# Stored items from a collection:

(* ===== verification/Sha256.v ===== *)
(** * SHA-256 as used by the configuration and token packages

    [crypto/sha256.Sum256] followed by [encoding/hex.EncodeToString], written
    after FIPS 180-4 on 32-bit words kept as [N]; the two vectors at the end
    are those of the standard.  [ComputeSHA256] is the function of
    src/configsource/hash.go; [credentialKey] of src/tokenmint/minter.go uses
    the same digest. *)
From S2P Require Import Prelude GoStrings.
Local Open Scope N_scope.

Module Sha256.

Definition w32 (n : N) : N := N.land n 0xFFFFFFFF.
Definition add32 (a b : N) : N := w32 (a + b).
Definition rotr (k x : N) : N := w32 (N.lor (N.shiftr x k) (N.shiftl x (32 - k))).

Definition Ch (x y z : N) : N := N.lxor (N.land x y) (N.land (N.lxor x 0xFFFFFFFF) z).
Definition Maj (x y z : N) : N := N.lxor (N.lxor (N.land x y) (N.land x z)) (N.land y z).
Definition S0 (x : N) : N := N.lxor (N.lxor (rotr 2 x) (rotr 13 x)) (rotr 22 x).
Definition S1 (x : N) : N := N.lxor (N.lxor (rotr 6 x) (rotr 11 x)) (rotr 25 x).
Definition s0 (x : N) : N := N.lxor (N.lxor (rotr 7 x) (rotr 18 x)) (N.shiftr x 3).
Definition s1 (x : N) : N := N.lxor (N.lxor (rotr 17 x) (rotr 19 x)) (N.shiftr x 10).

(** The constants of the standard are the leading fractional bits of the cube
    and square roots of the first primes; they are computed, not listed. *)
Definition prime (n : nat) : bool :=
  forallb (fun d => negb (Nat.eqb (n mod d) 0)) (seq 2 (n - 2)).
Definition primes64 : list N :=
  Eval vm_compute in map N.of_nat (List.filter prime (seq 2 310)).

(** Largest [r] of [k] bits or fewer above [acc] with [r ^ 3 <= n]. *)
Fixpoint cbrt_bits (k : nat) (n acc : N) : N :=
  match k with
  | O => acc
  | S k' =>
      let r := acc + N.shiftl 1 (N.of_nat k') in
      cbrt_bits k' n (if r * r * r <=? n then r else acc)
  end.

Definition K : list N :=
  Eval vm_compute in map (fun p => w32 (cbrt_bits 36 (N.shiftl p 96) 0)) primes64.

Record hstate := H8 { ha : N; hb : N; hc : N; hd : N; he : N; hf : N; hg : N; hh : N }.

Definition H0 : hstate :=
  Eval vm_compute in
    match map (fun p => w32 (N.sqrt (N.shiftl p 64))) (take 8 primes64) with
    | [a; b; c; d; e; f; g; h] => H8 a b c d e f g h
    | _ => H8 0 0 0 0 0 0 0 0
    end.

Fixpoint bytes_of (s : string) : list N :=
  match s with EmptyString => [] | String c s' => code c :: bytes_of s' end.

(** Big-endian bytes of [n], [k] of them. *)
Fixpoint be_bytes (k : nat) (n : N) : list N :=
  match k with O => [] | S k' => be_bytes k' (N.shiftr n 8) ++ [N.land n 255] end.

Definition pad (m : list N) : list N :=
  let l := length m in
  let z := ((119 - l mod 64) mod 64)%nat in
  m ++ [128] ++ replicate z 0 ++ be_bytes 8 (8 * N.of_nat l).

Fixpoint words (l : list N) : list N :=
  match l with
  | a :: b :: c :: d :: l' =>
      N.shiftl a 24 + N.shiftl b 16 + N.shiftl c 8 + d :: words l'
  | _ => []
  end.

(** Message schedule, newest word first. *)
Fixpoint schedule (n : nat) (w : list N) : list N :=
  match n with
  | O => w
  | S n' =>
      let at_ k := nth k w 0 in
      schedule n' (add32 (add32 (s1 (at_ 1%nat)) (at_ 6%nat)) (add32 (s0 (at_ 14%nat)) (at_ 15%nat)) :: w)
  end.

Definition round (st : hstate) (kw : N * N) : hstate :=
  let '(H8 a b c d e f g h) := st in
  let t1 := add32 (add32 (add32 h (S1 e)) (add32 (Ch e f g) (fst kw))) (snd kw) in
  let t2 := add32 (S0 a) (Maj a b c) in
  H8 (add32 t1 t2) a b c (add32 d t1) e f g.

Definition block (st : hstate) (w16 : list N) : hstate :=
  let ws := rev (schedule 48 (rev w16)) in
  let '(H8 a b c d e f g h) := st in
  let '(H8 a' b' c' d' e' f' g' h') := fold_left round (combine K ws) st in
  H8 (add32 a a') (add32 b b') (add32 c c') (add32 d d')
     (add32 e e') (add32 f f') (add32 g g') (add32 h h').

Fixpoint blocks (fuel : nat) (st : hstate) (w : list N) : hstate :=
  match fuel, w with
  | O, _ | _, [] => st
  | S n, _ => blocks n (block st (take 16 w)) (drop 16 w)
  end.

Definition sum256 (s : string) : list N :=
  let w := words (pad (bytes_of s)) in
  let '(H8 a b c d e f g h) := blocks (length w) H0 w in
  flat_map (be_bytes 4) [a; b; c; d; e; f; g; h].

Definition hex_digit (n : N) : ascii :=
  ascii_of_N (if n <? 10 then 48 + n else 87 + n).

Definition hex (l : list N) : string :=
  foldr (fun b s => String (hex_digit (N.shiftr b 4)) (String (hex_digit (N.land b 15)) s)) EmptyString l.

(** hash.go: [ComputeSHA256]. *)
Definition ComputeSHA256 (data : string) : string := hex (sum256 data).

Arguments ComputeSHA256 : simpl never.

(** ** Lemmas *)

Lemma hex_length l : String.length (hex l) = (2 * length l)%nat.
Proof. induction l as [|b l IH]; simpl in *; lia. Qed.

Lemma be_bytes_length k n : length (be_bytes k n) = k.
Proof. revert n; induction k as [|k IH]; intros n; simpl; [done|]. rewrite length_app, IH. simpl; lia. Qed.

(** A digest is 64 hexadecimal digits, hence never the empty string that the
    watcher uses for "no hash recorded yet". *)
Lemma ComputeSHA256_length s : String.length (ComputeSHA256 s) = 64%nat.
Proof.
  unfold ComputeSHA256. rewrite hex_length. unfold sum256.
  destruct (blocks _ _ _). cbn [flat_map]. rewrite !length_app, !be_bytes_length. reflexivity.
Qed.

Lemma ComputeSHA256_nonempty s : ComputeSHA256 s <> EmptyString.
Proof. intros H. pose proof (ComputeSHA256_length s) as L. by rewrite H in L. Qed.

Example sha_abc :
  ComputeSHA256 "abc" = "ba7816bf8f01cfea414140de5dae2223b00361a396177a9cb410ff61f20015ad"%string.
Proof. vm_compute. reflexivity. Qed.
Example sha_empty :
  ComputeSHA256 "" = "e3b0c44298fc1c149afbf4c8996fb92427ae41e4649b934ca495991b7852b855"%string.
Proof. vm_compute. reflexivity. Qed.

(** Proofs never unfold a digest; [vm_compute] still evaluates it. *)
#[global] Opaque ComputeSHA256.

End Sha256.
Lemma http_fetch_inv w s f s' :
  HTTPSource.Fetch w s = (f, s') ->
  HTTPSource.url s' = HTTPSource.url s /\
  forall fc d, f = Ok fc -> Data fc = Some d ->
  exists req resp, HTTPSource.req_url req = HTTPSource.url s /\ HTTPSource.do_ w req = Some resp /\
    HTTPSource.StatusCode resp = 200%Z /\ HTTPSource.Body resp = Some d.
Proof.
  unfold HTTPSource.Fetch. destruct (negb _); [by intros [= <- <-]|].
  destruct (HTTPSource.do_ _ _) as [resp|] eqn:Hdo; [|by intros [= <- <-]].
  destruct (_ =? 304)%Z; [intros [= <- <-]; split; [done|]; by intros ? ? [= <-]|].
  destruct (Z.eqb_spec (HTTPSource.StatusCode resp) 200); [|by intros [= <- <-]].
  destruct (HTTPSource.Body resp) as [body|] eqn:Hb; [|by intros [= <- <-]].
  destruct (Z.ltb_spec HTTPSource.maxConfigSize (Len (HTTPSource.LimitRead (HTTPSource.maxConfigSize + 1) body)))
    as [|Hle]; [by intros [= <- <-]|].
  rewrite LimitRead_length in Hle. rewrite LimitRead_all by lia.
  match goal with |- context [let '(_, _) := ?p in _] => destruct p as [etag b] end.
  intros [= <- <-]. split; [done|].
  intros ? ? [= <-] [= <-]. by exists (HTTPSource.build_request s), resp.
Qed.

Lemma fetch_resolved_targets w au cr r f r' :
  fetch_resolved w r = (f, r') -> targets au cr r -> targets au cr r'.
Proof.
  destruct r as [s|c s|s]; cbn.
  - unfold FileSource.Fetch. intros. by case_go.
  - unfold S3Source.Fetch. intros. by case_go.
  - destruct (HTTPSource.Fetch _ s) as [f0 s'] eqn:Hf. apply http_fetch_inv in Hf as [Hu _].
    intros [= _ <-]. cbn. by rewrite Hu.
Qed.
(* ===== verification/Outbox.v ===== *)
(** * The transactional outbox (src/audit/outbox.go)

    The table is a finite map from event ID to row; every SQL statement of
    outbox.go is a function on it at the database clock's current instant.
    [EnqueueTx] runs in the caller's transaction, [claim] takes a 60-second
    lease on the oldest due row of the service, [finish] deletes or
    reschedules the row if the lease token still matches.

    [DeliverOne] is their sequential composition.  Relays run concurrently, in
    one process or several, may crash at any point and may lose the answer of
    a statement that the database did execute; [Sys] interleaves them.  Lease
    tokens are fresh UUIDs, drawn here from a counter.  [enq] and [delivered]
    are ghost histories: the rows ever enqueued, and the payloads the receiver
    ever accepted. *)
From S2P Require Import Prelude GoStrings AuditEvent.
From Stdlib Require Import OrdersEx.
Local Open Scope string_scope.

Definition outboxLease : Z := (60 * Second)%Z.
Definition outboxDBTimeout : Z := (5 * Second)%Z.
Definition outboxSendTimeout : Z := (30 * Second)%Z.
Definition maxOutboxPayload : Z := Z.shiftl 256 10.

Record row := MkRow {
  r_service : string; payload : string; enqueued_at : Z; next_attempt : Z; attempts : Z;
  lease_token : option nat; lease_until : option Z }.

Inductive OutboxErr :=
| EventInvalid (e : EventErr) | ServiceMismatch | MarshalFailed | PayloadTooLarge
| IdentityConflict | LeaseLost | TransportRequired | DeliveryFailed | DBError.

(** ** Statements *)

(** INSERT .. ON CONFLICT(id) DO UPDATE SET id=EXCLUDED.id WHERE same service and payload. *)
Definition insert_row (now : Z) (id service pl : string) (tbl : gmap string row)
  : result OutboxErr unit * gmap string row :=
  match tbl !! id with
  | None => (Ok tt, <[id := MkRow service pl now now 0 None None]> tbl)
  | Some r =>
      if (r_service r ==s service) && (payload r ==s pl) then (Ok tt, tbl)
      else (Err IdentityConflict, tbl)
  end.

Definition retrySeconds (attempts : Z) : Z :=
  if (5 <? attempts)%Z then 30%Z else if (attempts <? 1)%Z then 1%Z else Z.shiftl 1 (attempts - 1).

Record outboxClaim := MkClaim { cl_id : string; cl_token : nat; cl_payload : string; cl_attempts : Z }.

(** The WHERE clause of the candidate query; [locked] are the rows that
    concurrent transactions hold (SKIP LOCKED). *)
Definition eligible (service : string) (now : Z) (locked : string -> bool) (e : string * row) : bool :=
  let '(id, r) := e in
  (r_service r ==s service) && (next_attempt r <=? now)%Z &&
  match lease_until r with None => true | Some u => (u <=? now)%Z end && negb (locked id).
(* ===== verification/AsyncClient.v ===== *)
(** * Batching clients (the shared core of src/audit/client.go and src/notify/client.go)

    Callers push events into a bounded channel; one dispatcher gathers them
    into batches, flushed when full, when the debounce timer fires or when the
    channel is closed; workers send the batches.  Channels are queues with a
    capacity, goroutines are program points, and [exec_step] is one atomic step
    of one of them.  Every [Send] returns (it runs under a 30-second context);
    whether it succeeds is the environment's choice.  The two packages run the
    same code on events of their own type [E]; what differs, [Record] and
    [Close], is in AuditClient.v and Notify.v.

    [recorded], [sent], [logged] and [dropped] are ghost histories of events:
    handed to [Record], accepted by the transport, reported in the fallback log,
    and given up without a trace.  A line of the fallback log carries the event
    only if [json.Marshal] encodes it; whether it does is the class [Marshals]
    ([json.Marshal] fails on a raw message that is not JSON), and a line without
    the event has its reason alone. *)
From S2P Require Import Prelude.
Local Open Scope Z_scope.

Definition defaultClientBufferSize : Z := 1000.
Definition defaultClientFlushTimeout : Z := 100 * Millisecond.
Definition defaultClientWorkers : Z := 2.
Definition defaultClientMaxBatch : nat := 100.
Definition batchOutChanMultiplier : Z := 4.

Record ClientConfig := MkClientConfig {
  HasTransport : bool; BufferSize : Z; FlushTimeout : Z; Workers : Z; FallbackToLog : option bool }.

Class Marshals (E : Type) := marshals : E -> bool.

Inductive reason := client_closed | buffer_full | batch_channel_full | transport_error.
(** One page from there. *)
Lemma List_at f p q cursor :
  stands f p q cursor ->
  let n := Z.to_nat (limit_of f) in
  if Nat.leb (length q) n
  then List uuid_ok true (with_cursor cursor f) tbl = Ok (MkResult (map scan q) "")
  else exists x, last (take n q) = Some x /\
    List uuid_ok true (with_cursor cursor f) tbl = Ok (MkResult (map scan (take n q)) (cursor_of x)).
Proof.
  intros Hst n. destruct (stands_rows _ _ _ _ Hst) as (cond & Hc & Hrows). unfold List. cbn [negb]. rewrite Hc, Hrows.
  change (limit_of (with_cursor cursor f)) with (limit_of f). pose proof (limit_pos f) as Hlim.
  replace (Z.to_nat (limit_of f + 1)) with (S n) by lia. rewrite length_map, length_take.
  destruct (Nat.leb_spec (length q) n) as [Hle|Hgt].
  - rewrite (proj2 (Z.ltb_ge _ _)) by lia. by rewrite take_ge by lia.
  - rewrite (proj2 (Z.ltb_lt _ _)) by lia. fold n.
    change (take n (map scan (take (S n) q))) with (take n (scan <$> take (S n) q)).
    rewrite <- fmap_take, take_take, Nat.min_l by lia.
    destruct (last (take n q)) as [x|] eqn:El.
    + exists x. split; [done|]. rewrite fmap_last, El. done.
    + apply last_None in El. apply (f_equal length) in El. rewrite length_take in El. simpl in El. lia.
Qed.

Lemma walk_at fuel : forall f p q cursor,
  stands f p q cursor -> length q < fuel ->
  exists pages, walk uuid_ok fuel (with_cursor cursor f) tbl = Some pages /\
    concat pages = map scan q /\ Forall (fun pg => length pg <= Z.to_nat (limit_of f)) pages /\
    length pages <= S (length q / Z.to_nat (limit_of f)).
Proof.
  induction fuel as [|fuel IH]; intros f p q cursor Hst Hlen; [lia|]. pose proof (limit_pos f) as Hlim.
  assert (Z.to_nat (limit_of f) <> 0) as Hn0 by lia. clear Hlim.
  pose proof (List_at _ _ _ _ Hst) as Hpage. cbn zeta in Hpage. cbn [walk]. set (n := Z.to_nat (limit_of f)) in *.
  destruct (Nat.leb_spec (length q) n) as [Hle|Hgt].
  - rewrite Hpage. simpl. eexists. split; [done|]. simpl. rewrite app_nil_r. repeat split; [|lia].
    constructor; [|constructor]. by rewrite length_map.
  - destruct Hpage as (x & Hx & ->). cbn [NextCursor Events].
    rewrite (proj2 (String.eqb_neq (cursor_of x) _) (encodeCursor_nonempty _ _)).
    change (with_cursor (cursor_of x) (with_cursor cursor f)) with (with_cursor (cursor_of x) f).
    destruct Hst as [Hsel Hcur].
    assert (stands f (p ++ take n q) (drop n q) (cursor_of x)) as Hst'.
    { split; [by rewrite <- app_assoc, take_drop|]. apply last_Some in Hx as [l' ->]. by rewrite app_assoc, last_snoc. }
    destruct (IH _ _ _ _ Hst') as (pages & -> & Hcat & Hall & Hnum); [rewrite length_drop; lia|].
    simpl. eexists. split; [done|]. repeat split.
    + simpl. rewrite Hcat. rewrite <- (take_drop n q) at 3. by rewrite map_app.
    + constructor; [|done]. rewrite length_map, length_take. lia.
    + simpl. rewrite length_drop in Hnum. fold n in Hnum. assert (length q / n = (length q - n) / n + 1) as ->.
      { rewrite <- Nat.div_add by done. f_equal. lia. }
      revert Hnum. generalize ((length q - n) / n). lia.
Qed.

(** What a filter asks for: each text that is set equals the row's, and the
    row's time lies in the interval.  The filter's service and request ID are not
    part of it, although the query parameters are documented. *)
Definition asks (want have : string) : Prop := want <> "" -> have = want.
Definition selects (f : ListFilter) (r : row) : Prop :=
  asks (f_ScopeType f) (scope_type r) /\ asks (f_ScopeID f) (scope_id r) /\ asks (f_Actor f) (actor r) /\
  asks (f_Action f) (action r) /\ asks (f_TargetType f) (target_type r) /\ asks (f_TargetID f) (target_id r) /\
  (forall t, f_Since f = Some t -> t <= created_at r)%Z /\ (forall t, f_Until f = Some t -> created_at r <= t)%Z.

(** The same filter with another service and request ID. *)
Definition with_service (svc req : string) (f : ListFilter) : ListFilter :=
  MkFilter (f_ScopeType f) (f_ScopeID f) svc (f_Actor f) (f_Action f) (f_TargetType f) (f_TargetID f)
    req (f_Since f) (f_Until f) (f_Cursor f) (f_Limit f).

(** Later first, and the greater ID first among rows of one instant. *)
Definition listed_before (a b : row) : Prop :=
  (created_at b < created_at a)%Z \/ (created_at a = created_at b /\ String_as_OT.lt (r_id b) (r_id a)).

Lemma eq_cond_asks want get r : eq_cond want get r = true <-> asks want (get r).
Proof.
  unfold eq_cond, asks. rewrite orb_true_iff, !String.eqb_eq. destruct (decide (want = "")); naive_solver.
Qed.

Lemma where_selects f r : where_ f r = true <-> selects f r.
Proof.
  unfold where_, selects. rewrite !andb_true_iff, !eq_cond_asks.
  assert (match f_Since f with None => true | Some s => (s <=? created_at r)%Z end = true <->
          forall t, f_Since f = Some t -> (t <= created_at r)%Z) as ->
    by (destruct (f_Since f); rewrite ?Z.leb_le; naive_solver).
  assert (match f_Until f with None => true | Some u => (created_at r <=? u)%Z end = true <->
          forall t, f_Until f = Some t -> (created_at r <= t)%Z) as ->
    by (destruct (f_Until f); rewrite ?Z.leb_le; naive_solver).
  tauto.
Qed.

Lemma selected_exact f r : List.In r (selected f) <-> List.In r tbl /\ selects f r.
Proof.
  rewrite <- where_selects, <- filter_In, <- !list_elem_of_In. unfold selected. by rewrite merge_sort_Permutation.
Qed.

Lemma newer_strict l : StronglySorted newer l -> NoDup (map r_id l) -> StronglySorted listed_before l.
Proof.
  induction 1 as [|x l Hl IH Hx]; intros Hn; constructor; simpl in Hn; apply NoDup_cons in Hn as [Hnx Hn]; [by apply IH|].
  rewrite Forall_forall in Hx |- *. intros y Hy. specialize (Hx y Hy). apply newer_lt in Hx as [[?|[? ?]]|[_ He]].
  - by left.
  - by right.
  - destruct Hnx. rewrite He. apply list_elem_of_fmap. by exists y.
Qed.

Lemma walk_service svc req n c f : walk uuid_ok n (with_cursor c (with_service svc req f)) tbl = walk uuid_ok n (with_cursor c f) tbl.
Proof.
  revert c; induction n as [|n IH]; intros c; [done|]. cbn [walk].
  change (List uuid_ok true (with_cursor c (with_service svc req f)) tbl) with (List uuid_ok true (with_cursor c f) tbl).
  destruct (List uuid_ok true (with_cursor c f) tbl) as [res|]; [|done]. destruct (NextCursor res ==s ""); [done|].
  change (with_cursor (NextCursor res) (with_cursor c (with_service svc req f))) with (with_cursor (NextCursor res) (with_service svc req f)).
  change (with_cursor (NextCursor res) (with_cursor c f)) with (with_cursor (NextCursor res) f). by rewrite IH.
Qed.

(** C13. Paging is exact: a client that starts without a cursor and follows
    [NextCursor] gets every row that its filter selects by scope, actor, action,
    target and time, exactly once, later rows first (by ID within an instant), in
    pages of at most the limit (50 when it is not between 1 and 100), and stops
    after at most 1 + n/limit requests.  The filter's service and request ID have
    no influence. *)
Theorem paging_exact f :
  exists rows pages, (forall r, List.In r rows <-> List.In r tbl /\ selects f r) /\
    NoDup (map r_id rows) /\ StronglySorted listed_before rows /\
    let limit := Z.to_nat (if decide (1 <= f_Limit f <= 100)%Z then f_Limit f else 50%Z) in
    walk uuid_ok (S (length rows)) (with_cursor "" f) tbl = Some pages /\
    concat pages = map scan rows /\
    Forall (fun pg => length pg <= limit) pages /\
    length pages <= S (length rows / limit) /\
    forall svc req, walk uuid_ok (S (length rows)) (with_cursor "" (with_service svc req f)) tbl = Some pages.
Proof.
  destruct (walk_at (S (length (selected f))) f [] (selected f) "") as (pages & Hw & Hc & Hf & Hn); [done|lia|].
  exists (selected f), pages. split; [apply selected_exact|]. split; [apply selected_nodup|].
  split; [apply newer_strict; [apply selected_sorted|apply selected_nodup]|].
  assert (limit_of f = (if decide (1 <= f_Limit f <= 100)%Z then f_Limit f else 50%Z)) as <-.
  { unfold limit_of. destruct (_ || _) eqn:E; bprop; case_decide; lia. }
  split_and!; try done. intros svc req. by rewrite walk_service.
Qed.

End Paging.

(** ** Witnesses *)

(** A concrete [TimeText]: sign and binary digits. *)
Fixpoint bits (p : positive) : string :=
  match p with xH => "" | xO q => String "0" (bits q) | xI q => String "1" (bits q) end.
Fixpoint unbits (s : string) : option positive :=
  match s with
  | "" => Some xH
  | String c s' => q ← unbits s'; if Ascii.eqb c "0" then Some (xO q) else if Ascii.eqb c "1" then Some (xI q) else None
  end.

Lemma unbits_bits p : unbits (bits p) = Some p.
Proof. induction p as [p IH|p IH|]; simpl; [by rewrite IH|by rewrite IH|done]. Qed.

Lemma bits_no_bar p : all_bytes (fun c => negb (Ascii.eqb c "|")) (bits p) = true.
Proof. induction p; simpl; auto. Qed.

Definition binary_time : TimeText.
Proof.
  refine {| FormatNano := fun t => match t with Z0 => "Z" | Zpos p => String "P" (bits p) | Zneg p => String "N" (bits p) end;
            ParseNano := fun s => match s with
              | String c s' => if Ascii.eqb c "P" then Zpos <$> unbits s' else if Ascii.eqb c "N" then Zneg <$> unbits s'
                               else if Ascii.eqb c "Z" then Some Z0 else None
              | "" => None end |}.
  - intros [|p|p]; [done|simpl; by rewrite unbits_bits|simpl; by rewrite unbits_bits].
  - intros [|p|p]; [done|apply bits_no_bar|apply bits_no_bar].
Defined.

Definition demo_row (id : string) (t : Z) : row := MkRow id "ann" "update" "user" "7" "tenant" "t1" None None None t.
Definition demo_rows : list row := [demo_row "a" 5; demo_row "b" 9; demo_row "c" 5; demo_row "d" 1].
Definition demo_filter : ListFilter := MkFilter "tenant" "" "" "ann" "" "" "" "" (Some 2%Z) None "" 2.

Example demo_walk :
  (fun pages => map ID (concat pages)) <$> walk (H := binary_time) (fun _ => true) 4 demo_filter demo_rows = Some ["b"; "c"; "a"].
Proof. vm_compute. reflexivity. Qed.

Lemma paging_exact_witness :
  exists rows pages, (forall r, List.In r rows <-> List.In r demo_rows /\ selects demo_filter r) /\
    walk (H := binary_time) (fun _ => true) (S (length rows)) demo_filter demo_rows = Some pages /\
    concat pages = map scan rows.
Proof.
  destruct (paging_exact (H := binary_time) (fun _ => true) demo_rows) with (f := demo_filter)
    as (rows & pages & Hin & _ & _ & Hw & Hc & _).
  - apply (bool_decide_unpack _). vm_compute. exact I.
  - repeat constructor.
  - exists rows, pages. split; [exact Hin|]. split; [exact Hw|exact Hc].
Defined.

# Task statement:
Identify all lines in the records above with the word "want".

# Exercise answer:
Definition asks (want have : string) : Prop := want <> "" -> have = want.
Lemma eq_cond_asks want get r : eq_cond want get r = true <-> asks want (get r).
  unfold eq_cond, asks. rewrite orb_true_iff, !String.eqb_eq. destruct (decide (want = "")); naive_solver.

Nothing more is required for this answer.